Scientific journal
Fundamental research
ISSN 1812-7339
"Перечень" ВАК
ИФ РИНЦ = 1,674

Вахлюева О.Г.

Последние два десятилетия характеризуются неуклонным ростом частоты аденокарциномы пищевода, которая достигает 50% от числа всех больных со злокачественными заболеваниями этого органа, что связывают с увеличением роста числа пациентов с гастроэзофагеальной рефлюксной болезнью и ее осложнением - пищеводом Барретта.

Цель исследования: определить клинико-эндоскопические и морфологические особенности аденокарциномы нижней грудной части пищевода (АКП).

Материалы и методы. Обследованы 43 пациента с АКП, средний возраст которых составил 62,30±0,74 года. Для верификации пищевода Барретта, дисплазии или аденокарциномы пищевода взятие биопсийного материала осуществляли по 4-квадрантному методу. Для гистологических исследований применяли окраску гематоксилин-эозином.
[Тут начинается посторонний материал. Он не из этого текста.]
Lemma stopServer_completes (serverId : string) (server : LSPServerInfo) (m : LSPManager) :
  servers m !! serverId = Some server →
  completes
    (fun m' (_ : unit) =>
       servers m' !! serverId = None
       ∧ process server ∈ killed m'
       ∧ connection server ∈ disposed m')
    (stopServer serverId m).
Proof.
  intros Hs.
  assert (Hfinish : ∀ m1,
    completes
      (fun m' (_ : unit) =>
         servers m' !! serverId = None
         ∧ process server ∈ killed m'
         ∧ connection server ∈ disposed m')
      (stopServer_finish serverId server m1)).
  { intros m1. apply completes_now. apply stopServer_finish_removes. }
  unfold stopServer. rewrite Hs. unfold try_sendRequest.
  destruct (throwIfClosedOrDisposed _ m); [apply Hfinish |].
  apply completes_later. intros [v | cause] m1; [| apply Hfinish].
  unfold try_sendNotification.
  destruct (throwIfClosedOrDisposed _ m1); [apply Hfinish |].
  apply completes_later. intros [v' | cause'] m2; apply Hfinish.
Qed.

Lemma startServer_catch_failed (serverId : string) (err : error) (m1 : LSPManager) :
  handshake_failed serverId err m1 (startServer_catch serverId err m1).
Proof.
  unfold handshake_failed, startServer_catch.
  destruct (servers m1 !! serverId) as [server |] eqn:Hs.
  - pose proof (stopServer_completes serverId server m1 Hs) as Hstop.
    destruct (stopServer serverId m1) as [m' stop]. simpl. by exists stop.
  - unfold stopServer. rewrite Hs. simpl. by eexists.
Qed.
(** From the base on, the integer is converted and divided once, and the
    loop goes on with the units after [B]. *)
Lemma human_readable_large num binary :
  mode_base binary <= Z.abs num ->
  human_readable num binary =
  do x <- float_of_int num;
  scale_loop (mode_base binary) (mode_sep binary) (tail (mode_units binary))
    (mode_last binary)
    (PFloat (float_div x (nearest_float (mode_base binary)))).
Proof.
  intros Hge. rewrite human_readable_unfold.
  destruct (Z.ltb_spec (Z.abs num) (mode_base binary)) as [?|_]; [lia|].
  destruct binary; apply (scale_loop_int _ _ _ "B"), Hge.
Qed.

(** On a float the loop always comes to a string. *)
Lemma scale_loop_float_returns base sep units last x :
  returns (scale_loop base sep units last (PFloat x)) = true.
Proof.
  revert x. induction units as [|u units IH]; intros x; [reflexivity|].
  cbn [scale_loop num_abs]. destruct (num_ltb _ 10); [reflexivity|].
  destruct (num_ltb _ base); [reflexivity|]. apply IH.
Qed.

(** [human_readable] fails only when the conversion to a float does. *)
Lemma human_readable_returns num binary :
  returns (float_of_int num) = true -> returns (human_readable num binary) = true.
Proof.
  intros Hx. destruct (Z.lt_ge_cases (Z.abs num) (mode_base binary)) as [Hlt|Hge].
  - rewrite human_readable_unfold.
    destruct (Z.ltb_spec (Z.abs num) (mode_base binary)); [reflexivity|lia].
  - rewrite human_readable_large by exact Hge.
    destruct (float_of_int num); try discriminate. apply scale_loop_float_returns.
Qed.

(** C8: the four sample values of [human_readable]: 999 and 1000 in decimal
    mode, 1536 and 0 in binary mode. *)
Theorem human_readable_samples :
  human_readable 999 false = Ok "999 B" /\
  human_readable 1000 false = Ok "1.00 KB" /\
  human_readable 1536 true = Ok "1.50K" /\
  human_readable 0 true = Ok "0B".
Proof. repeat split; vm_compute; reflexivity. Qed.

(** C7, as the code has it: below the base the integer is printed with the
    unit [B]; from the base on, the integer is converted to a float (which
    fails with [OverflowError] when it is too large) and divided by the base
    once per unit; the first unit [K]..[Z] ([KB]..[ZB]) whose scaled
    magnitude is below the base is used, with two decimals when that
    magnitude is below 10 and one otherwise; when none fits, the value
    divided eight times is printed with one decimal, whatever its
    magnitude, and the unit [YiB] ([YB]). *)
Theorem human_readable_scaling (num : Z) (binary : bool) :
  let base := mode_base binary in
  let sep := mode_sep binary in
  (Z.abs num < base ->
     human_readable num binary = Ok (str_of_int num +:+ sep +:+ "B")) /\
  (base <= Z.abs num ->
     (forall e, float_of_int num = Raise e -> human_readable num binary = Raise e) /\
     (forall x, float_of_int num = Ok x ->
        (forall k unit,
           (1 <= k)%nat -> mode_units binary !! k = Some unit ->
           (forall j, (1 <= j < k)%nat -> below (scaled base j x) base = false) ->
           below (scaled base k x) base = true ->
           human_readable num binary =
           Ok (format_fixed (if below (scaled base k x) 10 then 2 else 1)
                 (scaled base k x) +:+ sep +:+ unit)) /\
        ((forall j, (1 <= j <= 7)%nat -> below (scaled base j x) base = false) ->
           human_readable num binary =
           Ok (format_fixed 1 (scaled base 8 x) +:+ sep +:+ mode_last binary)))).
Proof.
  intros base sep. subst base sep. split.
  { intros Hlt. rewrite human_readable_unfold.
    destruct (Z.ltb_spec (Z.abs num) (mode_base binary)); [reflexivity|lia]. }
  intros Hge.
  assert (Hu : exists units, mode_units binary = "B" :: units /\ length units = 7%nat).
  { destruct binary; eexists; split; reflexivity. }
  destruct Hu as (units & Hu & Hlen).
  rewrite human_readable_large, Hu by exact Hge. cbn [tail]. split.
  { intros e He. rewrite He. reflexivity. }
  intros x Hx. rewrite Hx. cbn [bind]. split.
  - intros [|k] unit Hk Hlook Hlt Hhit; [lia|].
    change (("B" :: units) !! S k) with (units !! k) in Hlook.
    rewrite scaled_shift in *.
    apply scale_loop_stops; [exact Hlook| |exact Hhit].
    intros j Hj. rewrite <- scaled_shift. apply Hlt. lia.
  - intros Hlt. rewrite scale_loop_exhausted.
    + rewrite Hlen, <- scaled_shift. reflexivity.
    + intros j Hj. rewrite <- scaled_shift. apply Hlt. lia.
Qed.

(** The statement above applied to 1536 in binary mode, which stops at
    [K]. *)
Lemma human_readable_scaling_witness :
  human_readable 1536 true =
  Ok (format_fixed (if below (scaled 1024 1 (nearest_float 1536)) 10 then 2 else 1)
        (scaled 1024 1 (nearest_float 1536)) +:+ "" +:+ "K").
Proof.
  refine (proj1 (proj2 (proj2 (human_readable_scaling 1536 true)
            ltac:(vm_compute; discriminate)) (nearest_float 1536)
            ltac:(vm_compute; reflexivity)) 1%nat "K" _ _ _ _).
  - lia.
  - reflexivity.
  - intros j Hj. lia.
  - vm_compute. reflexivity.
Defined.

(** C7 as stated fails at [1024^8]: the value scaled eight times is [1.0],
    a magnitude below 10, yet it is printed with one decimal, and the unit
    is [YiB]; two decimals and the unit [Yi] would give another string. *)
Lemma human_readable_terminal_counterexample :
  let x := scaled 1024 8 (nearest_float (1024 ^ 8)) in
  below x 10 = true /\
  human_readable (1024 ^ 8) true = Ok "1.0YiB" /\
  human_readable (1024 ^ 8) true <> Ok (format_fixed 2 x +:+ "Yi").
Proof.
  cbv zeta. split; [|split].
  - vm_compute. reflexivity.
  - vm_compute. reflexivity.
  - vm_compute. discriminate.
Qed.

(** ** [parse_zfs_list_output] *)

Lemma fill_props_short line i props d :
  (i <= length line < i + length props)%nat ->
  fill_props line i props d = Raise IndexError.
Proof.
  revert i d. induction props as [|prop props IH]; intros i d Hlen.
  - cbn [length] in Hlen. lia.
  - cbn [fill_props length] in *.
    destruct (line !! i) as [v|] eqn:Hi; [|reflexivity].
    apply lookup_lt_Some in Hi. apply IH. lia.
Qed.

Lemma fill_props_enough line i props d :
  (i + length props <= length line)%nat ->
  exists d', fill_props line i props d = Ok d'.
Proof.
  revert i d. induction props as [|prop props IH]; intros i d Hlen.
  - eexists. reflexivity.
  - cbn [fill_props length] in *.
    destruct (lookup_lt_is_Some_2 line i ltac:(lia)) as [v ->].
    apply IH. lia.
Qed.

(** Only the first [i + length props] fields are read. *)
Lemma fill_props_take line i props d :
  fill_props (take (i + length props) line) i props d = fill_props line i props d.
Proof.
  revert i d. induction props as [|prop props IH]; intros i d; [reflexivity|].
  cbn [fill_props length].
  rewrite lookup_take_lt by lia.
  destruct (line !! i) as [v|]; [|reflexivity].
  replace (i + S (length props))%nat with (S i + length props)%nat by lia.
  apply IH.
Qed.


Lemma parse_short_line lines props line :
  line ∈ lines -> line <> "" ->
  (length (str_split tab line) < length props)%nat ->
  parse_zfs_list_output lines props = Raise IndexError.
Proof.
  intros Hin Hne Hlen. induction lines as [|l lines IH]; [by apply elem_of_nil in Hin|].
  cbn [parse_zfs_list_output].
  apply elem_of_cons in Hin as [<-|Hin].
  - rewrite bool_decide_eq_false_2 by exact Hne.
    by rewrite fill_props_short by (cbn; lia).
  - specialize (IH Hin). case_bool_decide; [exact IH|]. rewrite IH.
    destruct (Nat.le_gt_cases (length props) (length (str_split tab l))) as [Hle|Hgt].
    + by destruct (fill_props_enough (str_split tab l) 0 props ∅ Hle) as [d' ->].
    + by rewrite fill_props_short by (cbn; lia).
Qed.

(** C2, as the code has it: a non-empty line with fewer fields than the
    schema makes the parser, and with it [build_treestore], fail with
    [IndexError] (which carries no line position), so that no record list
    and no tree is returned; a line with more fields than the schema is
    accepted, and only its first [len(schema)] fields are read. *)
Theorem parse_field_count strftime check_output filesystem props text line :
  check_output (zfs_command filesystem props) = CommandOutput (Some text) ->
  line ∈ str_split newline text -> line <> "" ->
  let schema := props ++ ["type"] in
  let fields := str_split tab line in
  ((length fields < length schema)%nat ->
     parse_zfs_list_output (str_split newline text) schema = Raise IndexError /\
     build_treestore strftime check_output filesystem props = Raise IndexError) /\
  ((length schema < length fields)%nat ->
     exists d, fill_props fields 0 schema ∅ = Ok d /\
               fill_props (take (length schema) fields) 0 schema ∅ = Ok d /\
               parse_zfs_list_output [line] schema = Ok [d]).
Proof.
  intros Hrun Hin Hne schema fields. split.
  - intros Hlen.
    assert (Hparse : parse_zfs_list_output (str_split newline text) schema
                     = Raise IndexError)
      by (eapply parse_short_line; eassumption).
    split; [exact Hparse|].
    unfold build_treestore. rewrite Hrun.
    case_bool_decide as Hout.
    + rewrite Hout in Hin. apply list_elem_of_singleton in Hin. contradiction.
    + fold schema. rewrite Hparse. reflexivity.
  - intros Hlen.
    destruct (fill_props_enough fields 0 schema ∅) as [d Hd]; [cbn; lia|].
    exists d. split; [exact Hd|]. split.
    + rewrite <- Hd. apply (fill_props_take fields 0 schema ∅).
    + cbn [parse_zfs_list_output]. rewrite bool_decide_eq_false_2 by exact Hne.
      fold fields. rewrite Hd. reflexivity.
Qed.
(** * Ada-GVAE / Ada-ML-VAE adaptive averaging (disent, [adavae.py])

    A shallow embedding of [disent/frameworks/semisupervised/adavae.py]:
    the two averaging functions, the KL-delta and threshold estimators,
    [estimate_unchanged], and the [AdaVaeLoss] constructor and its
    [intercept_z] method, which overwrites its argument tensors in place.

    Modelling choices.
    - A torch tensor of shape [[batch, latent_dim]] is a [tensor]: its
      column count and its rows.  One-dimensional tensors are lists.
    - Tensor elements are real numbers ([R]); rounding, overflow, infinities
      and NaN of IEEE floats are outside the model.
    - Python exceptions are values of [exn]; functions that can raise
      return a [result].
    - Tensors passed to [intercept_z] are references into a [heap], so that
      the in-place masked assignments and possible aliasing between the
      arguments are visible. *)

From Stdlib Require Import Reals Lra Lia.
From stdpp Require Import base option list functions gmap strings.

(** ** Exceptions and the error monad *)

Inductive exn : Type :=
| KeyError (msg : string)   (* dict lookup failure, raised by [__init__] *)
| RuntimeError              (* torch: operand sizes do not match / cannot broadcast *)
| IndexError                (* torch: mask shape mismatch, reduction over an empty dim *)
| ValueError                (* tuple unpacking of the wrong length *)
| AssertionError.           (* a failed [assert] *)

Inductive result (A : Type) : Type :=
| Ok (a : A)
| Raise (e : exn).
Arguments Ok {A} a.
Arguments Raise {A} e.

#[global] Instance result_ret : MRet result := fun _ a => Ok a.
#[global] Instance result_bind : MBind result := fun _ _ f m =>
  match m with
  | Ok a => f a
  | Raise e => Raise e
  end.

(** ** Two-dimensional tensors *)

Record tensor (A : Type) : Type := Tensor { ncols : nat; rows : list (list A) }.
Arguments Tensor {A} ncols rows.
Arguments ncols {A} t.
Arguments rows {A} t.

Section tensors.
Context {A B C : Type}.

Definition nrows (t : tensor A) : nat := length (rows t).

(** [t.shape] *)
Definition shape (t : tensor A) : nat * nat := (nrows t, ncols t).

(** Every row has [ncols t] entries. *)
Definition wf (t : tensor A) : Prop :=
  Forall (fun r => length r = ncols t) (rows t).

Definition has_shape (t : tensor A) (b d : nat) : Prop :=
  nrows t = b /\ ncols t = d /\ wf t.

(** [t[b, d]], when in range *)
Definition elem (t : tensor A) (b d : nat) : option A :=
  match rows t !! b with
  | Some r => r !! d
  | None => None
  end.

(** Unary elementwise operation. *)
Definition tmap (f : A -> B) (t : tensor A) : tensor B :=
  Tensor (ncols t) (fmap (M:=list) (fmap (M:=list) f) (rows t)).
End tensors.

Section broadcasting.
Context {A B C : Type}.

(** Size of a broadcast dimension: equal sizes, or one of them is 1. *)
Definition bcast_dim (n m : nat) : option nat :=
  if decide (n = m) then Some n
  else if decide (n = 1) then Some m
  else if decide (m = 1) then Some n
  else None.

(** Expand a dimension of size 1 to size [k]; other sizes are kept. *)
Definition stretch {X : Type} (k : nat) (l : list X) : list X :=
  match l with
  | [x] => replicate k x
  | _ => l
  end.

(** Same-shape pointwise combination. *)
Definition tzip (f : A -> B -> C) (a : tensor A) (b : tensor B) : tensor C :=
  Tensor (ncols a) (zip_with (zip_with f) (rows a) (rows b)).

(** Binary elementwise operation with torch broadcasting;
    incompatible shapes raise [RuntimeError]. *)
Definition binop (f : A -> B -> C) (a : tensor A) (b : tensor B)
  : result (tensor C) :=
  match bcast_dim (nrows a) (nrows b), bcast_dim (ncols a) (ncols b) with
  | Some r, Some c =>
      Ok (Tensor c
            (zip_with (fun ra rb => zip_with f (stretch c ra) (stretch c rb))
               (stretch r (rows a)) (stretch r (rows b))))
  | _, _ => Raise RuntimeError
  end.

(** Binary operation on one-dimensional tensors, with broadcasting. *)
Definition binop1 (f : A -> B -> C) (a : list A) (b : list B)
  : result (list C) :=
  match bcast_dim (length a) (length b) with
  | Some n => Ok (zip_with f (stretch n a) (stretch n b))
  | None => Raise RuntimeError
  end.
End broadcasting.

Section masks.
Context {A : Type}.

(** Entries of a row at the [true] positions of the mask row. *)
Fixpoint select_row (r : list A) (m : list bool) : list A :=
  match r, m with
  | x :: r', b :: m' => if b then x :: select_row r' m' else select_row r' m'
  | _, _ => []
  end.

(** [t[mask]]: the selected entries, in row-major order. *)
Definition masked_select (t : tensor A) (mask : tensor bool)
  : result (list A) :=
  if decide (shape mask = shape t)
  then Ok (concat (zip_with select_row (rows t) (rows mask)))
  else Raise IndexError.

Definition count_true (mask : tensor bool) : nat :=
  length (filter (fun b => b = true) (concat (rows mask))).

(** Write [vals], in order, at the [true] positions of one row;
    returns the new row and the values left over. *)
Fixpoint scatter_row (r : list A) (m : list bool) (vals : list A)
  : list A * list A :=
  match r, m with
  | x :: r', b :: m' =>
      if b then
        match vals with
        | v :: vals' =>
            let '(r'', rest) := scatter_row r' m' vals' in (v :: r'', rest)
        | [] => let '(r'', rest) := scatter_row r' m' [] in (x :: r'', rest)
        end
      else let '(r'', rest) := scatter_row r' m' vals in (x :: r'', rest)
  | _, _ => (r, vals)
  end.

Fixpoint scatter (rs : list (list A)) (ms : list (list bool)) (vals : list A)
  : list (list A) :=
  match rs, ms with
  | r :: rs', m :: ms' =>
      let '(r', rest) := scatter_row r m vals in r' :: scatter rs' ms' rest
  | _, _ => rs
  end.

(** [t[mask] = vals]: the new contents of [t].  The mask must have the
    shape of [t]; [vals] must have one entry per [true] position, or a
    single entry, which is then broadcast. *)
Definition masked_assign (t : tensor A) (mask : tensor bool) (vals : list A)
  : result (tensor A) :=
  if decide (shape mask = shape t) then
    if decide (length vals = count_true mask)
    then Ok (Tensor (ncols t) (scatter (rows t) (rows mask) vals))
    else match vals with
         | [v] => Ok (Tensor (ncols t)
                        (scatter (rows t) (rows mask)
                           (replicate (count_true mask) v)))
         | _ => Raise RuntimeError
         end
  else Raise IndexError.

Definition pick (b : bool) (xy : A * A) : A := if b then xy.1 else xy.2.

(** [where(mask, a, t)]: the closed form of select-then-assign. *)
Definition twhere (mask : tensor bool) (a t : tensor A) : tensor A :=
  tzip pick mask (tzip pair a t).
End masks.

(** ** Real-valued tensor operations used by [adavae.py] *)

#[global] Instance Rlt_decision (x y : R) : Decision (x < y)%R := Rlt_dec x y.

Section real_ops.
Local Open Scope R_scope.

Definition t_exp : tensor R -> tensor R := tmap exp.
Definition t_log : tensor R -> tensor R := tmap ln.
Definition t_reciprocal : tensor R -> tensor R := tmap Rinv.
Definition t_pow (t : tensor R) (n : nat) : tensor R := tmap (fun x => x ^ n) t.

Definition t_add : tensor R -> tensor R -> result (tensor R) := binop Rplus.
Definition t_sub : tensor R -> tensor R -> result (tensor R) := binop Rminus.
Definition t_mul : tensor R -> tensor R -> result (tensor R) := binop Rmult.
Definition t_div : tensor R -> tensor R -> result (tensor R) := binop Rdiv.

(** [a < b], elementwise with broadcasting *)
Definition t_lt : tensor R -> tensor R -> result (tensor bool) :=
  binop (fun x y => bool_decide (x < y)).

Definition row_max (r : list R) : R :=
  match r with
  | [] => 0
  | x :: r' => foldl Rmax x r'
  end.

Definition row_min (r : list R) : R :=
  match r with
  | [] => 0
  | x :: r' => foldl Rmin x r'
  end.

(** [t.max(axis=1).values]; torch refuses to reduce a dimension of size 0. *)
Definition t_max_axis1 (t : tensor R) : result (list R) :=
  if decide (ncols t = 0%nat) then Raise IndexError
  else Ok (row_max <$> rows t).

(** [t.min(axis=1).values] *)
Definition t_min_axis1 (t : tensor R) : result (list R) :=
  if decide (ncols t = 0%nat) then Raise IndexError
  else Ok (row_min <$> rows t).

(** [v[:, None]] *)
Definition unsqueeze1 (v : list R) : tensor R :=
  Tensor 1 ((fun x => [x]) <$> v).

(** *** Averaging functions *)

Definition compute_average_gvae (z_mean z_logvar z2_mean z2_logvar : tensor R)
  : result (tensor R * tensor R) :=
  let z_var := t_exp z_logvar in
  let z2_var := t_exp z2_logvar in
  s ← t_add z_var z2_var;
  let ave_var := tmap (fun x => x * 0.5) s in
  m ← t_add z_mean z2_mean;
  let ave_mean := tmap (fun x => x * 0.5) m in
  Ok (ave_mean, t_log ave_var).

Definition compute_average_ml_vae (z_mean z_logvar z2_mean z2_logvar : tensor R)
  : result (tensor R * tensor R) :=
  let z_var := t_exp z_logvar in
  let z2_var := t_exp z2_logvar in
  let z_invvar := t_reciprocal z_var in
  let z2_invvar := t_reciprocal z2_var in
  s ← t_add z_invvar z2_invvar;
  let ave_var := t_reciprocal s in
  p1 ← t_mul z_mean z_invvar;
  p2 ← t_mul z2_mean z2_invvar;
  p ← t_add p1 p2;
  ave_mean ← t_mul p ave_var;
  Ok (ave_mean, t_log ave_var).

(** *** KL deltas, threshold, mask *)

Definition kl_normal_loss_pair_elements
    (z_mean z_logvar z2_mean z2_logvar : tensor R) : result (tensor R) :=
  q ← t_div (t_exp z_logvar) (t_exp z2_logvar);
  d ← t_sub z2_mean z_mean;
  q2 ← t_div (t_pow d 2) (t_exp z2_logvar);
  s ← t_add q q2;
  let s1 := tmap (fun x => x - 1) s in
  z ← t_sub z_logvar z_logvar;
  s2 ← t_add s1 z;
  Ok (tmap (fun x => 0.5 * x) s2).

Definition estimate_kl_threshold (kl_deltas : tensor R) : result (tensor R) :=
  mx ← t_max_axis1 kl_deltas;
  mn ← t_min_axis1 kl_deltas;
  s ← binop1 Rplus mx mn;
  let threshs := (fun x => 0.5 * x) <$> s in
  Ok (unsqueeze1 threshs).

Definition estimate_unchanged (z_mean z_logvar z2_mean z2_logvar : tensor R)
  : result (tensor R * tensor R * tensor bool) :=
  kl_deltas ← kl_normal_loss_pair_elements z_mean z_logvar z2_mean z2_logvar;
  kl_threshs ← estimate_kl_threshold kl_deltas;
  unchanged_mask ← t_lt kl_deltas kl_threshs;
  Ok (kl_deltas, kl_threshs, unchanged_mask).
Результаты. Подтверждено, что патогномоничные симптомы опухоли нижней трети пищевода отсутствуют. Наиболее типичны для АКП - возраст старше 50 лет, стойкая дисфагия, и ее короткий анамнез. Изжога или преходящая боль за грудиной существовали у 62,8% пациентов от 5 до 17 лет, в среднем - 9,85±0,43 лет, что подчеркивает связь гастроэзофагеальной рефлюксной болезни (ГЭРБ) с АКП. Важно отметить, что у 37,2% пациентов АКП развивается без предшествующего анамнеза ГЭРБ, что затрудняет проведение скрининга аденокарциномы пищевода на ранних стадиях развития. Среди обследованных больных - 44,2% пациентов с начальными стадиями заболевания T1-2N0M0, 55,8% - с метастатическими стадиями аденокарциномы пищевода T3-4N2M1. При эндоскопическом и рентгенологическом исследованиях установлено, что у 36 83,7% пациентов опухоли имела экзофитный рост. АКП у 18,6% пациентов была классифицирована как полипозная, у 16,3% - плоская, у 48,8% обнаружен узловой рак (грибовидный, по типу «цветной капусты»). У 55,8% больных поверхность опухоли была эрозированной. У 7 16,3% больных выявлены эндофитно растущие опухоли, которые при эндоскопическом исследовании определялись как участки циркулярного сужения нижней трети пищевода. Пищевод Барретта был выявлен у всех пациентов эндоскопически, а также в биоптатах, смежных с опухолевой тканью, или резекционных препаратах аденокарциномы. В 46,5% случаев при эндоскопическом исследовании наблюдался длинный сегмент (3-8 см) пищевода Барретта. У 18,6% больных при эндоскопическом исследовании был верифицирован короткий сегмент пищевода Барретта, когда метаплазированный эпителий распространялся на 1-2,5 см выше места перехода пищевода в желудок. У 34,9% больных наблюдались только микроскопические признаки пищевода Барретта, причем фрагменты специализированного цилиндрического эпителия были обнаружены в пищеводе на границе опухоли. Дисплазия эпителия Барретта выявлена у 86% пациентов с АКП. При отсутствии дисплазии эпителия в слизистой оболочке пищевода отмечены гиперпластические изменения, что свидетельствовало об усилении пролиферативных процессов в слизистой оболочке. Среди аденокарцином на фоне пищевода Барретта по гистологическому строению преобладали высоко и умеренно дифференцированные формы рака (81,4%), в большинстве случаев в биоптатах, смежных с опухолевой тканью, выявлена дисплазия эпителия Барретта, что подтверждает, что канцерогенез проходит по пути «метаплазия-дисплазия-аденокарцинома».

Выводы. Представлена клинико-эндоскопическая и морфологическая характеристика аденокарциномы пищевода, подтверждена ее тесная связь с пищеводом Барретта.